Bitcoin bounced from a $58,206 low to near $60,000 as Asian equities tumbled, with South Korea's Kospi sliding 8% and Japan's Nikkei losing 3%.
Bitcoin bounced from a $58,206 low to near $60,000 as Asian equities tumbled, with South Korea's Kospi sliding 8% and Japan's Nikkei losing 3%.

Bitcoin rose 2.7% to $59,800 as of 01:10 UTC, recovering from a $58,206 low hit Thursday, as a selloff in Asian equities deepened. The leading cryptocurrency remains down 5% this week and nearly 20% for the month, according to CoinDesk data.
"Bitcoin has pulled back into the $50-60K zone, and if history is any guide, this is where buyers step in," Gabe Selby, head of research at CF Benchmarks, said. Selby explained that the range was first established as support in mid-2024, when prices consolidated following the US spot ETF launch rally, and has held through the yen carry unwind, the US election cycle, and every other high-time-frame retest since.
The recovery came as South Korea's Kospi plunged 8% and Japan's Nikkei 225 shed 4.5%, with Samsung Electronics losing 7% and SoftBank Group Corp. falling 13.4%. The selloff followed overnight risk aversion on Wall Street, where Apple dropped 6.1% after announcing price hikes across its product lineup, dragging the broader Mag7 complex lower. In Tokyo trading, Advantest sank 10.8%, while Hong Kong's Hang Seng lost 1.7% and the Shanghai Composite slipped 1.4%. Australia's S&P/ASX 200 was an outlier, gaining 0.2%. The US dollar weakened against the yen, falling to 161.64 from 161.80, while Brent crude declined 1.8% to $74.13 per barrel.

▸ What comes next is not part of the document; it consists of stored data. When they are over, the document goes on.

Lemma reads_ext r (P Q : list ascii → Prop) :
  (∀ u, P u ↔ Q u) → reads r P → reads r Q.
Proof.
  intros HPQ Hr s s'. rewrite (Hr s s').
  split; intros (u & t & Hu & H); exists u, t; split; try done; by apply HPQ.
Qed.

Lemma reads_empty : reads Empty (λ u, u = []).
Proof.
  intros s s'. split.
  - intros H. inv H. exists [], (rest s'). by destruct s'.
  - intros (u & t & -> & Hrest & ->). simpl in *. rewrite <- Hrest.
    destruct s. constructor.
Qed.

Lemma reads_class p : reads (Class p) (λ u, ∃ c, u = [c] ∧ p c = true).
Proof.
  intros s s'. split.
  - intros H. inv H. exists [c], t. eauto.
  - intros (u & t & (c & -> & Hc) & Hrest & ->). by constructor.
Qed.

Lemma reads_seq r1 r2 (P1 P2 : list ascii → Prop) :
  reads r1 P1 → reads r2 P2 →
  reads (Seq r1 r2) (λ u, ∃ u1 u2, u = u1 ++ u2 ∧ P1 u1 ∧ P2 u2).
Proof.
  intros H1 H2 s s'. split.
  - intros H. inversion H as [| |? ? ? s1 ? Ha Hb| | | | | |]; subst.
    apply H1 in Ha as (u1 & t1 & Hu1 & Hrest1 & ->).
    apply H2 in Hb as (u2 & t2 & Hu2 & Hrest2 & ->). simpl in *. subst t1.
    exists (u1 ++ u2), t2. split; [eauto|].
    by rewrite rev_app_distr, <- !app_assoc.
  - intros (u & t & (u1 & u2 & -> & Hu1 & Hu2) & Hrest & ->).
    apply m_seq with (MState (rev u1 ++ seen s) (u2 ++ t) (caps s)).
    + apply H1. exists u1, (u2 ++ t). by rewrite Hrest, <- app_assoc.
    + apply H2. exists u2, t. simpl. by rewrite rev_app_distr, <- app_assoc.
Qed.

Lemma reads_alt r1 r2 (P1 P2 : list ascii → Prop) :
  reads r1 P1 → reads r2 P2 → reads (Alt r1 r2) (λ u, P1 u ∨ P2 u).
Proof.
  intros H1 H2 s s'. split.
  - intros H. inversion H as [| | |? ? ? ? Ha|? ? ? ? Ha| | | |]; subst.
    + apply H1 in Ha as (u & t & ? & ? & ?). exists u, t. auto.
    + apply H2 in Ha as (u & t & ? & ? & ?). exists u, t. auto.
  - intros (u & t & [Hu|Hu] & Hrest & ->).
    + apply m_alt_l, H1. eauto.
    + apply m_alt_r, H2. eauto.
Qed.

Lemma reads_star_class p : reads (Star (Class p)) (all p).
Proof.
  intros s s'. split.
  - intros H. remember (Star (Class p)) as r eqn:Hr.
    induction H as [| | | | |r s|r s s1 s' H1 _ Hlt _ IH| |]; try discriminate.
    + exists [], (rest s). repeat split; [constructor|]. by destruct s.
    + injection Hr as ->. inversion H1 as [|? ? c t Hs Hc| | | | | | |]; subst.
      destruct (IH eq_refl) as (u & t' & Hu & Hrest & ->).
      simpl in *. exists (c :: u), t'. split; [by constructor|]. split.
      * by rewrite Hs, Hrest.
      * simpl. by rewrite <- app_assoc.
  - intros (u & t & Hu & Hrest & ->). revert s Hrest.
    induction Hu as [|c u Hc Hu IH]; intros s Hrest; simpl in *.
    + rewrite <- Hrest. destruct s. constructor.
    + eapply (m_star_step _ _ (MState (c :: seen s) (u ++ t) (caps s))).
      * by constructor.
      * rewrite Hrest. simpl. lia.
      * rewrite <- app_assoc. simpl.
        by apply (IH (MState (c :: seen s) (u ++ t) (caps s))).
Qed.

Lemma reads_plus_class p : reads (Plus (Class p)) (λ u, u ≠ [] ∧ all p u).
Proof.
  eapply reads_ext; [|apply reads_seq; [apply reads_class|apply reads_star_class]].
  intros u. split.
  - intros (u1 & u2 & -> & (c & -> & Hc) & Hu2). split; [done|]. by constructor.
  - intros [Hne Hu]. destruct Hu as [|c u Hc Hu]; [done|].
    exists [c], u. eauto.
Qed.

Lemma reads_upto_class p extra :
  reads (Upto extra (Class p)) (λ u, (length u ≤ extra)%nat ∧ all p u).
Proof.
  induction extra as [|extra IH]; simpl.
  - eapply reads_ext; [|apply reads_empty]. intros u. split.
    + intros ->. split; [done|constructor].
    + intros [Hlen _]. destruct u; [done|simpl in Hlen; lia].
  - eapply reads_ext;
      [|apply reads_alt; [apply reads_seq; [apply reads_class|apply IH]|apply reads_empty]].
    intros u. split.
    + intros [(u1 & u2 & -> & (c & -> & Hc) & Hlen & Hu2)| ->].
      * split; [simpl; lia|by constructor].
      * split; [simpl; lia|constructor].
    + intros [Hlen Hu]. destruct Hu as [|c u Hc Hu]; [by right|left].
      exists [c], u. simpl in Hlen. repeat split; eauto. lia.
Qed.

Lemma reads_repeat_class p lo extra :
  reads (Repeat lo extra (Class p))
        (λ u, (lo ≤ length u ≤ lo + extra)%nat ∧ all p u).
Proof.
  induction lo as [|lo IH]; simpl.
  - eapply reads_ext; [|apply reads_upto_class]. intros u. simpl.
    split; intros [??]; split; try done; lia.
  - eapply reads_ext; [|apply reads_seq; [apply reads_class|apply IH]].
    intros u. split.
    + intros (u1 & u2 & -> & (c & -> & Hc) & Hlen & Hu2).
      split; [simpl; lia|by constructor].
    + intros [Hlen Hu]. destruct Hu as [|c u Hc Hu]; [simpl in Hlen; lia|].
      exists [c], u. simpl in Hlen. repeat split; eauto; lia.
Qed.

Lemma reads_word w : reads (Word w) (spells w).
Proof.
  induction w as [|a w IH].
  - eapply reads_ext; [|apply reads_empty]. intros u. unfold spells. simpl. split.
    + intros ->. constructor.
    + intros H. by inv H.
  - assert (reads (Seq (Lit a) (Word w)) (spells (String a w))) as Hseq.
    { eapply reads_ext; [|apply reads_seq; [apply reads_class|apply IH]].
      intros u. unfold spells. simpl. split.
      - intros (u1 & u2 & -> & (c & -> & Hc) & Hu2). by constructor.
      - intros H. inversion H as [|? y ? l' Hy Hl]; subst. exists [y], l'. eauto. }
    destruct w as [|b w]; [|exact Hseq].
    simpl. eapply reads_ext; [|apply reads_class]. intros u. unfold spells. simpl.
    split.
    + intros (c & -> & Hc). repeat constructor. done.
    + intros H. inversion H as [|? y ? l' Hy Hl]; subst. inversion Hl; subst. eauto.
Qed.
(** * StudyFlow: time-block store, week projection, cell resolver and
      move/swap engine

    A shallow embedding of the timetable logic of StudyFlow
    (components/studyflow/Timetable.tsx and lib/store/studyflow-store.ts)
    together with the part of the ECMAScript [Date] semantics it relies on.

    Conventions of the embedding.
    - An instant (the ISO string produced by [toISOString], read back by
      [new Date(str)]) is the integer number of milliseconds since the epoch
      it encodes; the two conversions are mutually inverse on valid dates.
      [TimeClip] and invalid dates ([NaN]) are outside the model.
    - A day key (the string [yyyy-MM-dd] produced by date-fns' [format]) is
      the number of the calendar day it names, counted from 1970-01-01;
      [new Date(key)] is UTC midnight of that day, as ECMAScript prescribes
      for date-only strings.
    - A mutable [Date] object is the sequence of the time values it holds;
      each mutating call ([setHours], [setTime]) yields the next value.
    - The local time zone is a fixed offset [LocalTZA] from UTC, in
      milliseconds (no daylight-saving transitions). *)

From Stdlib Require Import ZArith List String Ascii Bool Lia QArith.
From Stdlib Require Import Sorted Permutation DecimalString DecimalZ.
Import ListNotations.
Open Scope Z_scope.

(** ** ECMAScript time arithmetic (ECMA-262, Date objects) *)

Module ES.

Definition msPerSecond : Z := 1000.
Definition msPerMinute : Z := 60000.
Definition msPerHour : Z := 3600000.
Definition msPerDay : Z := 86400000.

Definition Day (t : Z) : Z := t / msPerDay.
Definition TimeWithinDay (t : Z) : Z := t mod msPerDay.

Definition DaysInYear (y : Z) : Z :=
  if negb (y mod 4 =? 0) then 365
  else if negb (y mod 100 =? 0) then 366
  else if negb (y mod 400 =? 0) then 365
  else 366.

Definition DayFromYear (y : Z) : Z :=
  365 * (y - 1970) + (y - 1969) / 4 - (y - 1901) / 100 + (y - 1601) / 400.

(** The year containing day number [d]: ECMA-262 defines it as the largest
    [y] with [DayFromYear y <= d]; it is computed here from an estimate that
    is off by at most one (see [YearFromDay_spec]). *)
Definition YearFromDay (d : Z) : Z :=
  let y0 := 1970 + (400 * d) / 146097 in
  if d <? DayFromYear y0 then y0 - 1
  else if DayFromYear (y0 + 1) <=? d then y0 + 1
  else y0.

Definition YearFromTime (t : Z) : Z := YearFromDay (Day t).

Definition InLeapYear (t : Z) : Z :=
  if DaysInYear (YearFromTime t) =? 366 then 1 else 0.

Definition DayWithinYear (t : Z) : Z :=
  Day t - DayFromYear (YearFromTime t).

Definition MonthFromTime (t : Z) : Z :=
  let d := DayWithinYear t in
  let l := InLeapYear t in
  if d <? 31 then 0
  else if d <? 59 + l then 1
  else if d <? 90 + l then 2
  else if d <? 120 + l then 3
  else if d <? 151 + l then 4
  else if d <? 181 + l then 5
  else if d <? 212 + l then 6
  else if d <? 243 + l then 7
  else if d <? 273 + l then 8
  else if d <? 304 + l then 9
  else if d <? 334 + l then 10
  else 11.

Definition DateFromTime (t : Z) : Z :=
  let d := DayWithinYear t in
  let l := InLeapYear t in
  match MonthFromTime t with
  | 0 => d + 1
  | 1 => d - 30
  | 2 => d - 58 - l
  | 3 => d - 89 - l
  | 4 => d - 119 - l
  | 5 => d - 150 - l
  | 6 => d - 180 - l
  | 7 => d - 211 - l
  | 8 => d - 242 - l
  | 9 => d - 272 - l
  | 10 => d - 303 - l
  | _ => d - 333 - l
  end.

Definition WeekDay (t : Z) : Z := (Day t + 4) mod 7.

Definition HourFromTime (t : Z) : Z := (t / msPerHour) mod 24.
Definition MinFromTime (t : Z) : Z := (t / msPerMinute) mod 60.
Definition SecFromTime (t : Z) : Z := (t / msPerSecond) mod 60.
Definition msFromTime (t : Z) : Z := t mod msPerSecond.

Definition MakeTime (hour min sec ms : Z) : Z :=
  hour * msPerHour + min * msPerMinute + sec * msPerSecond + ms.

Definition MakeDate (day time : Z) : Z := day * msPerDay + time.

(** The day number of the [date]-th day of a month: ECMA-262 takes the day
    of an instant on the first of the month [mn] of the year [ym] and adds
    [date - 1]. *)
Definition MakeDay (year month date : Z) : Z :=
  let ym := year + month / 12 in
  let mn := month mod 12 in
  let l := if DaysInYear ym =? 366 then 1 else 0 in
  let first :=
    match mn with
    | 0 => 0
    | 1 => 31
    | 2 => 59 + l
    | 3 => 90 + l
    | 4 => 120 + l
    | 5 => 151 + l
    | 6 => 181 + l
    | 7 => 212 + l
    | 8 => 243 + l
    | 9 => 273 + l
    | 10 => 304 + l
    | _ => 334 + l
    end in
  DayFromYear ym + first + date - 1.

End ES.

(** ** Day keys *)

Definition DayKey : Type := Z.

(** [new Date(day)] for a date-only string: UTC midnight of that day. *)
Definition newDate (day : DayKey) : Z := day * ES.msPerDay.

(** ** Data model (lib/store/studyflow-store.ts) *)

Inductive Priority : Type := low | medium | high | urgent.

Module Task.
Record t : Type := mk {
  id : string;
  title : string;
  description : option string;
  deadline : Z;
  completed : bool;
  priority : Priority;
  label : string;
  estimatedTime : Q;
  createdAt : Z
}.

(** [Omit<Task, 'id' | 'createdAt'>] *)
Record fresh : Type := mkFresh {
  f_title : string;
  f_description : option string;
  f_deadline : Z;
  f_completed : bool;
  f_priority : Priority;
  f_label : string;
  f_estimatedTime : Q
}.

(** [Partial<Omit<Task, 'id' | 'createdAt'>>]: a field is [None] when the
    object does not have the property. *)
Record updates : Type := mkUpdates {
  u_title : option string;
  u_description : option (option string);
  u_deadline : option Z;
  u_completed : option bool;
  u_priority : option Priority;
  u_label : option string;
  u_estimatedTime : option Q
}.

End Task.

Module TimeBlock.
Record t : Type := mk {
  id : string;
  taskId : option string;
  title : string;
  start : Z;
  end_ : Z;
  day : DayKey;
  color : option string
}.

(** [Omit<TimeBlock, 'id'>] *)
Record fresh : Type := mkFresh {
  f_taskId : option string;
  f_title : string;
  f_start : Z;
  f_end : Z;
  f_day : DayKey;
  f_color : option string
}.

(** [Partial<Omit<TimeBlock, 'id'>>] *)
Record updates : Type := mkUpdates {
  u_taskId : option (option string);
  u_title : option string;
  u_start : option Z;
  u_end : option Z;
  u_day : option DayKey;
  u_color : option (option string)
}.

Definition duration (b : t) : Z := end_ b - start b.
End TimeBlock.

Module StudySession.
Record t : Type := mk {
  id : string;
  taskId : option string;
  title : string;
  startTime : Z;
  endTime : Z;
  duration : Q;
  productivity : Q;
  notes : option string
}.

(** [Omit<StudySession, 'id'>] *)
Record fresh : Type := mkFresh {
  f_taskId : option string;
  f_title : string;
  f_startTime : Z;
  f_endTime : Z;
  f_duration : Q;
  f_productivity : Q;
  f_notes : option string
}.

(** [Partial<Omit<StudySession, 'id'>>] *)
Record updates : Type := mkUpdates {
  u_taskId : option (option string);
  u_title : option string;
  u_startTime : option Z;
  u_endTime : option Z;
  u_duration : option Q;
  u_productivity : option Q;
  u_notes : option (option string)
}.
End StudySession.

(** ** Object spread *)

(** One property of [{ ...obj, ...updates }]: the value of [updates] when it
    has the property, that of [obj] otherwise. *)
Definition spread {A : Type} (old : A) (upd : option A) : A :=
  match upd with
  | Some v => v
  | None => old
  end.

Definition spreadTask (task : Task.t) (u : Task.updates) : Task.t :=
  Task.mk (Task.id task)
          (spread (Task.title task) (Task.u_title u))
          (spread (Task.description task) (Task.u_description u))
          (spread (Task.deadline task) (Task.u_deadline u))
          (spread (Task.completed task) (Task.u_completed u))
          (spread (Task.priority task) (Task.u_priority u))
          (spread (Task.label task) (Task.u_label u))
          (spread (Task.estimatedTime task) (Task.u_estimatedTime u))
          (Task.createdAt task).
(** X2: each of the three header problems is reported exactly for its own
    defect: "Missing invoice_id" for an empty invoice id, "Missing
    customer_id" for an empty customer id, "Invoice must contain items" for
    an empty item list; no item, whatever its sku, produces one of them. *)
Theorem header_problem_iff (inv : Invoice F) :
  ("Missing invoice_id" ∈ _validate (Some inv) ↔ invoice_id inv = "")
  ∧ ("Missing customer_id" ∈ _validate (Some inv) ↔ customer_id inv = "")
  ∧ ("Invoice must contain items" ∈ _validate (Some inv) ↔ items inv = []).
Proof.
  rewrite _validate_spec.
  assert (∀ p, p = "Missing invoice_id" ∨ p = "Missing customer_id"
               ∨ p = "Invoice must contain items" →
               p ∈ header_problems inv ++ flat_map item_problems (items inv)
               ↔ p ∈ header_problems inv) as Hin.
  { intros p Hp. rewrite elem_of_app. split; [| by left].
    intros [Hh | Hi]; [done |].
    apply list_elem_of_In, in_flat_map in Hi as (it & _ & Hi).
    apply list_elem_of_In, item_problem_not_header in Hi. tauto. }
  rewrite !Hin by tauto. apply header_problem_in.
Qed.

(** A valid invoice has only valid items. *)
Lemma valid_items (inv : Invoice F) (it : LineItem F) :
  _validate (Some inv) = [] → it ∈ items inv → item_ok it.
Proof.
  rewrite _validate_spec. intros [_ Hi]%app_eq_nil Hit.
  apply flat_map_nil in Hi. rewrite Forall_forall in Hi.
  by apply item_problems_nil, Hi.
Qed.

End Validate.

(** ** The subtotal loop *)

Section Subtotal.

Context {F : Type} `{Num F}.

Lemma _subtotal_step_Some (acc : F * F) (it : LineItem F) (q : F) :
  num_of_int (qty it) = Some q →
  _subtotal_step acc it
  = Return (num_add acc.1 (line_value (it, q)),
            if fragile it then num_add acc.2 (line_fragile_fee (it, q))
            else acc.2).
Proof.
  intros Hq. unfold _subtotal_step, Py.float_of_int. destruct acc as [s f].
  rewrite Hq. cbn [mbind outcome_bind]. by destruct (fragile it).
Qed.

Lemma _subtotal_step_None (acc : F * F) (it : LineItem F) :
  num_of_int (F:=F) (qty it) = None →
  _subtotal_step acc it
  = Raise (OverflowError "int too large to convert to float").
Proof.
  intros Hq. unfold _subtotal_step, Py.float_of_int. destruct acc as [s f].
  by rewrite Hq.
Qed.


(** A quantity that does not convert ends the loop in [OverflowError]. *)
Lemma _subtotal_loop_raises (its : list (LineItem F)) (acc : F * F) :
  Exists (λ it, num_of_int (F:=F) (qty it) = None) its →
  _subtotal_loop its acc
  = Raise (OverflowError "int too large to convert to float").
Proof.
  revert acc. induction its as [|it its IH]; intros acc Hex.
  - by apply Exists_nil in Hex.
  - cbn [_subtotal_loop].
    destruct (num_of_int (F:=F) (qty it)) as [q|] eqn:Hq.
    + rewrite (_subtotal_step_Some acc it q Hq). cbn [mbind outcome_bind].
      apply IH. apply Exists_cons in Hex as [Hex | Hex]; [congruence | done].
    + by rewrite (_subtotal_step_None acc it Hq).
Qed.

(** Either every quantity converts or one does not. *)
Lemma quantities_convert_or_not (its : list (LineItem F)) :
  (∃ qs, Forall2 (λ it q, num_of_int (qty it) = Some q) its qs)
  ∨ Exists (λ it, num_of_int (F:=F) (qty it) = None) its.
Proof.
  induction its as [|it its [[qs IH] | IH]].
  - left. exists []. constructor.
  - destruct (num_of_int (F:=F) (qty it)) as [q|] eqn:Hq.
    + left. exists (q :: qs). by constructor.
    + right. by apply Exists_cons_hd.
  - right. by apply Exists_cons_tl.
Qed.

Lemma _calculate_returns_convertible (its : list (LineItem F)) (r : F * F) :
  _calculate_subtotal_and_fragile_fee its = Return r →
  ∃ qs, Forall2 (λ it q, num_of_int (qty it) = Some q) its qs.
Proof.
  intros E. destruct (quantities_convert_or_not its) as [|Hex]; [done |].
  unfold _calculate_subtotal_and_fragile_fee in E.
  by rewrite (_subtotal_loop_raises its _ Hex) in E.
Qed.

End Subtotal.

(** ** How [compute_total] ends *)

Section Ends.

Context {F : Type} `{Num F}.

Lemma compute_total_invalid (inv : option (Invoice F)) :
  _validate inv ≠ [] →
  compute_total inv = Raise (ValueError (Py.join "; " (_validate inv))).
Proof.
  unfold compute_total. intros Hv.
  destruct (_validate inv); [done | reflexivity].
Qed.

Lemma _validate_None : _validate (F:=F) None = ["Invoice is missing"].
Proof. reflexivity. Qed.

(** What [compute_total] does with a valid invoice: it ends as
    [_calculate_subtotal_and_fragile_fee] does, and when that returns, the
    result is made of the values of the local variables. *)
Lemma compute_total_Some (inv : Invoice F) :
  _validate (Some inv) = [] →
  compute_total (Some inv)
  = (_ ← _calculate_subtotal_and_fragile_fee (items inv);
     Return
       (Py.max (unclamped_total_of inv) (num_lit 0.0),
        coupon_warnings_of inv
        ++ (if Py.gtb (subtotal_of inv) (num_lit 10000)
               && negb (Py.in_tuple (membership inv) ["gold"; "platinum"])
            then ["Consider membership upgrade"] else []))).
Proof.
  intros Hv. unfold compute_total. rewrite Hv. cbn [Py.truthy_list].
  unfold unclamped_total_of, tax_of, discount_of, shipping_of,
    base_discount_of, coupon_discount_of, coupon_warnings_of, fragile_fee_of,
    subtotal_of.
  destruct (_calculate_subtotal_and_fragile_fee (items inv))
    as [[subtotal fee]|e]; [| done].
  cbn [mbind outcome_bind returned fst snd].
  destruct (_apply_coupon (coupon inv) subtotal) as [cd cw].
  cbn [fst snd app]. destruct (_ && _); [reflexivity | by rewrite app_nil_r].
Qed.

(** A returned pair comes from a valid invoice whose quantities all convert,
    and is made of the values of the local variables. *)
Lemma compute_total_Return (inv : Invoice F) (total : F) (warnings : list string) :
  compute_total (Some inv) = Return (total, warnings) →
  _validate (Some inv) = []
  ∧ (∃ r, _calculate_subtotal_and_fragile_fee (items inv) = Return r)
  ∧ total = clamp_at_zero (unclamped_total_of inv)
  ∧ warnings
    = coupon_warnings_of inv
      ++ (if Py.gtb (subtotal_of inv) (num_lit 10000)
             && negb (Py.in_tuple (membership inv) ["gold"; "platinum"])
          then ["Consider membership upgrade"] else []).
Proof.
  intros E.
  assert (_validate (Some inv) = []) as Hv.
  { destruct (_validate (Some inv)) eqn:Hv; [done |].
    rewrite compute_total_invalid in E by (by rewrite Hv). done. }
  rewrite (compute_total_Some inv Hv) in E.
  destruct (_calculate_subtotal_and_fragile_fee (items inv)) as [r|e]; [| done].
  cbn [mbind outcome_bind] in E. rewrite max_zero_clamp in E.
  injection E as <- <-. eauto.
Qed.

The broader crypto market tracked equities lower, with Ether falling 5.75% to $1,549.04 and XRP losing 5.19% to $1.03, according to CoinDesk data. Solana proved more resilient, down just 1.3% to $68.05, supported by growing institutional products and real-world asset activity on the network. The correlation between digital assets and risk-on equities remained elevated, with traders watching for further deterioration in tech stocks that could drag Bitcoin below the $58,000 threshold. Open interest across major exchanges declined alongside the price move, reflecting cautious positioning among leveraged traders.
Bitcoin's $58,000 level now acts as the next critical support, with a break below opening the path toward the $50,000 zone. Selby noted the $50,000-to-$60,000 range has held since mid-2024 through every major retest, suggesting the zone remains a key accumulation area for buyers. The next catalyst for direction could come from US economic data releases and further earnings reports from Mag7 companies, which have driven much of the recent risk-on sentiment across both equities and crypto markets.
This article is for informational purposes only and does not constitute investment advice.